La vie matérielle (1987) – Marguerite Duras

Effeuiller la Marguerite

En somme, pour des raisons diverses la honte recouvre toute ma vie.

Sa voix, avant tout, qui nous arrime à la page. Cette manière à la fois tendre et brutale qu’elle a d’écrire. Clinique et pourtant et extrêmement sensible. Je ne sais pas comment elle parvient à cette alchimie mais le lecteur est immédiatement avec elle, ému, intéressé, étrangement rassuré par cette femme pourtant si petrie de doutes et douleurs. Dans cette œuvre inqualifiable littérairement, elle ne s’épargne guère et nous dit tout de sa tragédie alcoolique, de ses cures à l’hôpital pour tenter d’en sortir, de se livres, de ce qu’est pour elle l’écriture. De son lien si particulier et si fort avec Yann Andrea.

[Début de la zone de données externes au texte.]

Lemma safeRouteHref_safe_witness :
  safeRouteHref (H := sample_parser) (Some (units " /cases")) = Some (units "/cases") ∧ console_href (units "/cases") ∧
  safeRouteHref (H := sample_parser) (Some (units "javascript:alert(1)")) = None ∧ safeRouteHref (H := sample_parser) (Some (units "/\evil.test")) = None.
Proof.
  assert (E : safeRouteHref (H := sample_parser) (Some (units " /cases")) = Some (units "/cases")) by (vm_compute; reflexivity).
  split; [exact E|]. split; [|split; vm_compute; reflexivity]. exact (proj1 (safeRouteHref_safe (H := sample_parser) _ _ E)).
Defined.

Section routes.
Context `{RouterHost}.
Implicit Types (page : PageId) (opts : NavOpts).

(** ** Where a click goes *)
Lemma hashRoute_written page ps : page ≠ P_settings →
  hashRoute (hash_of page ps) =
  let r := redirectRoute page (same_opts None (samePageOpts page None (hash_of page ps) false)) in Some (r_page r, r_opts r).
Proof.
  intros Hp. unfold hashRoute. assert (Es : starts_with (units "#/") (hash_of page ps) = true) by done. rewrite Es. cbn [negb].
  assert (Er : upto route_stop (drop 2 (hash_of page ps)) = units (page_name page)).
  { unfold hash_of. change (drop 2 (units "#/" ++ ?x)) with x. case_bool_decide; [rewrite app_nil_r; apply upto_all, name_no_stop|apply upto_stop; [apply name_no_stop|done]]. }
  rewrite Er, page_of_name. by destruct page.
Qed.

(** Options read from nothing: what the query holds *)
Lemma same_from_none page opts : link_ready page opts → PAGE_REDIRECTS page = None →
  same_opts None (samePageOpts page None (pageHash page (Some opts)) false) = nonempty (durable page opts).
Proof.
  intros Hr Hn. pose proof (parse_own_hash page opts Hr) as Ho. unfold nonempty in *. case_decide as Hd.
  - assert (Hw : hash_writes page opts = []).
    { destruct (hash_writes page opts) as [|[k t] w] eqn:E; [done|]. assert (Hin : (k, t) ∈ hash_writes page opts) by (rewrite E; by left).
      apply written_durable in Hin; [|done]. by rewrite Hd, lookup_empty in Hin. }
    assert (Hw0 : hash_writes page ∅ = []).
    { destruct (hash_writes page ∅) as [|[k t] w] eqn:E; [done|]. assert (Hin : (k, t) ∈ hash_writes page ∅) by (rewrite E; by left).
      apply written_durable in Hin; [|by apply link_ready_empty]. by rewrite durable_empty, lookup_empty in Hin. }
    rewrite pageHash_ready, Hw, <-Hw0, <-pageHash_ready by (done || by apply link_ready_empty).
    change (samePageOpts page None) with (samePageOpts page (Some ∅)). by rewrite own_hash_keeps by by apply link_ready_empty.
  - destruct (parse_inv _ _ _ Ho) as (q & Hq & Hv & _). unfold samePageOpts. rewrite Hq. cbn [default from_option id]. rewrite Hv. cbn [negb andb].
    pose proof (same_keys_parsed page ∅ _ q _ (link_ready_empty _ Hn) Ho Hq) as Hs. pose proof (kept_message page ∅ _ q _ Ho Hq) as Hm.
    assert (E0 : durable page opts ∪ (∅ ∖ durable page ∅) = durable page opts) by (apply map_eq; intros k; rewrite lookup_union, lookup_difference, durable_empty, !lookup_empty; by destruct (durable page opts !! k)).
    rewrite E0 in Hs, Hm. change (pageHash page None) with (pageHash page (Some ∅)). rewrite Hs, Hm, !bool_decide_eq_false_2 by done. done.
Qed.

(** A click on a link of the console goes where opening its address does: the page and the durable options it was written from. *)
Theorem link_opens_route page opts click : page ≠ P_settings → link_ready page opts →
  defaultPrevented click = false → button click = 0 → modified click = false →
  useRouteLinkClick (Some (pageHash page (Some opts))) click = Some (page, nonempty (durable page opts)).
Proof.
  intros Hp Hr Hd Hb Hm. unfold useRouteLinkClick. rewrite Hd, Hb, Hm. destruct (redirect_stays _ _ (proj1 Hr)) as [Hs _]. destruct Hs as (Hn & _ & _).
  pose proof (same_from_none _ _ Hr Hn) as Hf. assert (Hst : stays page (default ∅ (nonempty (durable page opts)))).
  { pose proof (durable_stays _ _ (proj1 (redirect_stays _ _ (proj1 Hr)))) as Hs. unfold nonempty. case_decide as E; [|exact Hs]. cbn. rewrite <-E. exact Hs. }
  rewrite pageHash_ready in * by done. rewrite bool_decide_eq_false_2 by done. cbn [orb negb]. rewrite hashRoute_written, Hf by done. cbv zeta. by rewrite stays_redirect.
Qed.
End routes.

(** ** A section of Settings *)
Definition component_byte (b : Z) : text := if component_plain b then [b] else percent_byte b.

Lemma component_plain_not b : component_plain b = true → b ≠ PERCENT ∧ b ≠ PLUS ∧ b ≠ AMPERSAND ∧ b ≠ EQUALS ∧ b ≠ QUESTION ∧ 0 ≤ b < 128.
Proof.
  unfold component_plain, alnum, is_upper, is_lower, is_digit, in_range, is_one_of. rewrite !orb_true_iff, bool_decide_eq_true.
  intros [|Hc]; [unfold PERCENT, PLUS, AMPERSAND, EQUALS, QUESTION; lia|].
  repeat (apply elem_of_cons in Hc as [->|Hc]; [vm_compute; repeat split; discriminate|]). by apply not_elem_of_nil in Hc.
Qed.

Plusieurs fois, j’ai eu le sentiment que le livre s’adressait à moi, dans ce qu’elle dit de sa mère, de ses frères, de l’argent. Je ne partage pas forcément sa partition des rôles plutôt dévolus aux hommes ou aux femmes, trop simpliste. De la même manière que m’ont un peu ennuyée le compte-rendu de ses visions délirantes qui la laissent en pleurs et si démunie.

Elle dit que l’alcool est un truc d’intellectuels, que cela vient combler l’absence de dieu et console du vide et des tourments, pour un temps. Sa réflexion est acerbe, percutante, radicale, assortie d’une lucidité absolue sur soi, livrée avec sincérité et courage. J’aime ce qu’elle dit sur les amants que l’on retrouve dans le sommeil, sur l’identité du sentiment, sur la folie maternelle, sur l’écriture vitale et en même temps qui dévore.

Autant de tableaux thématiques passionnants, où il est question de la préhension de soi via l’écriture, de la gestion de la maison, du travail douloureux, difficile que cela représente, de Neauphle, de Bonnard, de Racine, de la passion sensuelle qu’inspirent les romanciers, de la parole écrite, de cinéma, d’Hanoï, d’Alain Veinstein…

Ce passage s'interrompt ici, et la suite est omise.